The opposite is true when it comes to Abortion.
Where is the AP when it comes to what the Vatican says aobut that or homosexuality?
Have you read the Pope’s New Year sermon? AP did not pounce on it, to be sure.
Current issues take such magnitude and get so emotionally charged with the way the media blows stuff up and propagandizes.
I’ve referred to the RCC as being rather socialist/left wing in outlook in other matters.
Sooner or later, people are going to have to admit that it’s true.
There are many forms of rebellion. One only need Google or Bing modern revolutions since the start of the 20th Century to see that. Wiki has a decade-by-decade list; there are hundreds. Although some involved actual implements of war, many others went differently.
A modern rebellion could take the form of sparse armed resistance to egregious government intrusion coupled with other more wide-spread citizen acions - like not paying estimated taxes by those with their own businesses, etc. State and citizen disregard for Federal Laws, just like Obama does when it suits him.
All I’m saying is that there is a ‘tipping point’. It may very well be something like Obama’s plans to confiscate them that touches it off. It wouldn’t be a typical NORTH/SOUTH fight nor would it be a colonies/King thing, even though Obama thinks himself one. The result may not be much except to excite newer more effective ways of dealing with tyranny outside of the totally corrupt and fraudulent voting system we have today.
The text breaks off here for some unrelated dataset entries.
(* ===== verification/Recovery.v ===== *)
(** * Durability and recovery

    What the commit log holds in every state the concurrent system can reach, and
    what opening the disk after a crash gives back. *)

From S2P Require Import Prelude RustStd Types Chain StoreTrait CommitLog MemStore OracleState.
From S2P Require Import History Coordinator Handles Database System.

Module Recovery.
Section recovery.
Context `{Profile} {S : Type} `{StoreLaws S} {Disk W : Type} `{WalLaws Disk W} `{HashIter}.

(** ** Definitions *)

(** The client was, or is about to be, told that its commit succeeded. *)
Definition acked (c : System.client) (ts : Timestamp.t) : Prop :=
  System.c_ts c = Some ts ∧
  match System.c_phase c with
  | System.Logged (Ok _) | System.Published (Ok _) | System.Finished (Ok _) => True
  | _ => False
  end.

(** The client has a timestamp and has not reached the log. *)
Definition unlogged (c : System.client) (ts : Timestamp.t) : Prop :=
  System.c_ts c = Some ts ∧
  match System.c_phase c with
  | System.Allocated | System.Applied _ => True
  | _ => False
  end.

(** The log holds [logged]: commits that were applied, each once, all those that
    were acknowledged among them. *)
Record log_inv (h0 : History) (s : System.t S W) (logged : History) : Prop := {
  li_holds : Inner.log_holds (System.inner s) logged;
  li_sub e : e ∈ logged → e ∈ System.hist s;
  li_unique : NoDup (ts_of <$> logged);
  li_initial e : e ∈ h0 → e ∈ logged;
  li_unlogged n c ts : System.clients s !! n = Some c → unlogged c ts →
    Timestamp.get ts ∉ ts_of <$> logged;
  li_acked n c ts : System.clients s !! n = Some c → acked c ts →
    Inner.commit_of ts (Transaction.batch (System.c_tx c)) ∈ logged;
}.

(** A step that does not touch the log, and acknowledges nobody new. *)
Definition silent (s s' : System.t S W) : Prop :=
  Inner.log (System.inner s') = Inner.log (System.inner s) ∧
  (∀ e, e ∈ System.hist s → e ∈ System.hist s') ∧
  ∀ n c', System.clients s' !! n = Some c' →
    (∀ ts, acked c' ts → ∃ c, System.clients s !! n = Some c ∧ acked c ts ∧
       System.c_tx c' = System.c_tx c) ∧
    (∀ ts, unlogged c' ts →
       (∃ c, System.clients s !! n = Some c ∧ unlogged c ts) ∨
       Timestamp.get ts ∉ ts_of <$> System.hist s).

(** States reached from a database opened over a log that holds its history, in
    which every commit so far fits the record format. *)
Definition reachable (h0 : History) (s : System.t S W) : Prop :=
  (∃ i hz logged0, Inner.inv i [] ∅ h0 hz ∧ logged0 ≡ₚ h0 ∧
    Inner.log_holds i logged0 ∧
    rtc System.roomy (System.start i h0) s) ∧
  Forall CommitLog.commit_fits (System.hist s).

(** Nothing is in flight, and no commit failed to reach the log. *)
Definition settled (s : System.t S W) : Prop :=
  ∀ n c, System.clients s !! n = Some c →
    System.pending c = None ∧
    ∀ detail, System.c_phase c ≠ System.Published (Err (TxnError.Durability detail)) ∧
      System.c_phase c ≠ System.Finished (Err (TxnError.Durability detail)).

(** ** Lemmas *)

Lemma log_inv_silent h0 s s' logged : log_inv h0 s logged → silent s s' → log_inv h0 s' logged.
Proof using Type.
  intros [] (Hlog & Hh & Hc). split; [|by auto|done|done|..].
  - unfold Inner.log_holds in *. by rewrite Hlog.
  - intros n c ts Hn Hu. destruct (Hc n c Hn) as [_ Hun].
    destruct (Hun ts Hu) as [(c0 & Hc0 & Hu0)|Hfresh]; [by eapply li_unlogged0|].
    intros (e & Ets & He)%list_elem_of_fmap. apply Hfresh. rewrite Ets.
    apply list_elem_of_fmap_2. auto.
  - intros n c ts Hn Ha. destruct (Hc n c Hn) as [Hac _].
    destruct (Hac ts Ha) as (c0 & Hc0 & Ha0 & ->). by eapply li_acked0.
Qed.

(** Replacing one client. *)
Lemma silent_set h0 s n c' i' h' :
  System.inv h0 s →
  Inner.log i' = Inner.log (System.inner s) →
  (∀ e, e ∈ System.hist s → e ∈ h') →
  (∀ ts, acked c' ts → ∃ c, System.clients s !! n = Some c ∧ acked c ts ∧
     System.c_tx c' = System.c_tx c) →
  (∀ ts, unlogged c' ts →
     (∃ c, System.clients s !! n = Some c ∧ unlogged c ts) ∨
     Timestamp.get ts ∉ ts_of <$> System.hist s) →
  silent s (System.mk i' (<[n := c']> (System.clients s)) (System.collectors s) h').
Proof using Type.
  intros Hs Hl Hh Ha Hu. split_and!; cbn; [done..|].
  intros m c [[<- <-]|[_ Hm]]%lookup_insert_Some; [done|].
  split; [by eauto|]. intros ts ?. left. eauto.
Qed.

(** A client that is neither acknowledged nor waiting for the log. *)
Lemma silent_idle h0 (s : System.t S W) n c' i' :
  System.inv h0 s → Inner.log i' = Inner.log (System.inner s) →
  (∀ ts, ¬ acked c' ts) → (∀ ts, ¬ unlogged c' ts) →
  silent s (System.set_client s i' n c').
Proof using Type. intros Hs Hl Ha Hu. apply (silent_set h0); [done..|by intros ? ?%Ha|by intros ? ?%Hu]. Qed.

Lemma set_oracle_log (i : Inner.t S W) (m : outcome Oracle.t) i' :
  (o ← m; Ret (Inner.set_oracle i o)) = Ret i' → Inner.log i' = Inner.log i.
Proof using Type. by intros (o & _ & [= <-])%bind_Ret. Qed.

Lemma begin_log (i i' : Inner.t S W) serializable tx :
  Transaction.new i serializable = Ret (i', tx) → Inner.log i' = Inner.log i.
Proof using Type.
  unfold Transaction.new, ActiveReader.new, Inner.begin_reader.
  intros ([i1 a] & ([i2 ts] & ([o ts'] & _ & [= <- <-])%bind_Ret & [= <- <-])%bind_Ret
    & [= <- <-])%bind_Ret. done.
Qed.

Lemma get_log (i i' : Inner.t S W) tx tx' key r :
  Transaction.get i tx key = Ret (i', tx', r) → Inner.log i' = Inner.log i.
Proof using Type.
  unfold Transaction.get. destruct (_ !! key); [by intros [= <- _ _]|].
  unfold Inner.store_get.
  intros ([i1 r1] & ([s' r2] & _ & [= <- <-])%bind_Ret & E)%bind_Ret.
  destruct r2; by injection E as <- _ _.
Qed.

Lemma apply_log (i i' : Inner.t S W) read ts writes reads r :
  Inner.apply i read ts writes reads = Ret (i', r) → Inner.log i' = Inner.log i.
Proof using Type. unfold Inner.apply. by intros ([s' r'] & _ & [= <- <-])%bind_Ret. Qed.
One day, Father Sullivan, my Religion-class teacher, stood up in front of us all and announced that the Catholic Church was “very totalitarian.”
I was young and stupid, but I realized about ten years later that “totalitarian” was not a good thing at all. I’ve been right of Reagan every since.
History, learn it, but don’t live it or love it.
Other than their pro-life stance, they sure seem to favor despots don't they.